- _Assignment_
The expected answer is a bare count of the lines in the data below that contain "with".

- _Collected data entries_

☆ ☆ ☆ ☆ ☆ ☆ ☆

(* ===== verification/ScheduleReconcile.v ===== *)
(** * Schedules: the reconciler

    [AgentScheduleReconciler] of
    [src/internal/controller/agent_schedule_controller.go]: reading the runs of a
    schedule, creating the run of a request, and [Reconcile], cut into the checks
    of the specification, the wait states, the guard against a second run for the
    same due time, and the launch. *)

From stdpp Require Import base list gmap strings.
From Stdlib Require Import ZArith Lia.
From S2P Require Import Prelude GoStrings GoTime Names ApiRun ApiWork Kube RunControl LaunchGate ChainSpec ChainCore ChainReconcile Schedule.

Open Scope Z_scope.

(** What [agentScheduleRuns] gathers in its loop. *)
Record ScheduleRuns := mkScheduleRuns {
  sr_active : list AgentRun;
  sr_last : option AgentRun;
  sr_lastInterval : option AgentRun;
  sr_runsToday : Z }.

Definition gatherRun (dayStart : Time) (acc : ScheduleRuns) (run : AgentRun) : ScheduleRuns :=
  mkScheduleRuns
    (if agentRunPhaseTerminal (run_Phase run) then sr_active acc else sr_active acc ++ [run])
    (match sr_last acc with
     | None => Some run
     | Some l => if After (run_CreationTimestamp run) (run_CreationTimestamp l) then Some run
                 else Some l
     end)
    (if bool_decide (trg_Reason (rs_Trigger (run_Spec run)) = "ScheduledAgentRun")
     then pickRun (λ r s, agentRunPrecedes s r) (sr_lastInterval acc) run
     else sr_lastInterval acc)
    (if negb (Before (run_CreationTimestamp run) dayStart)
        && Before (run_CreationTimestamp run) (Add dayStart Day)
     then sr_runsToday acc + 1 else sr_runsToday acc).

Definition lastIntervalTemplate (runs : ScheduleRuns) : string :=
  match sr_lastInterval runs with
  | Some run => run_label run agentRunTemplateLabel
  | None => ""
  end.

☆ ☆ ☆ ☆ ☆ ☆ ☆

- _Result for this task_
2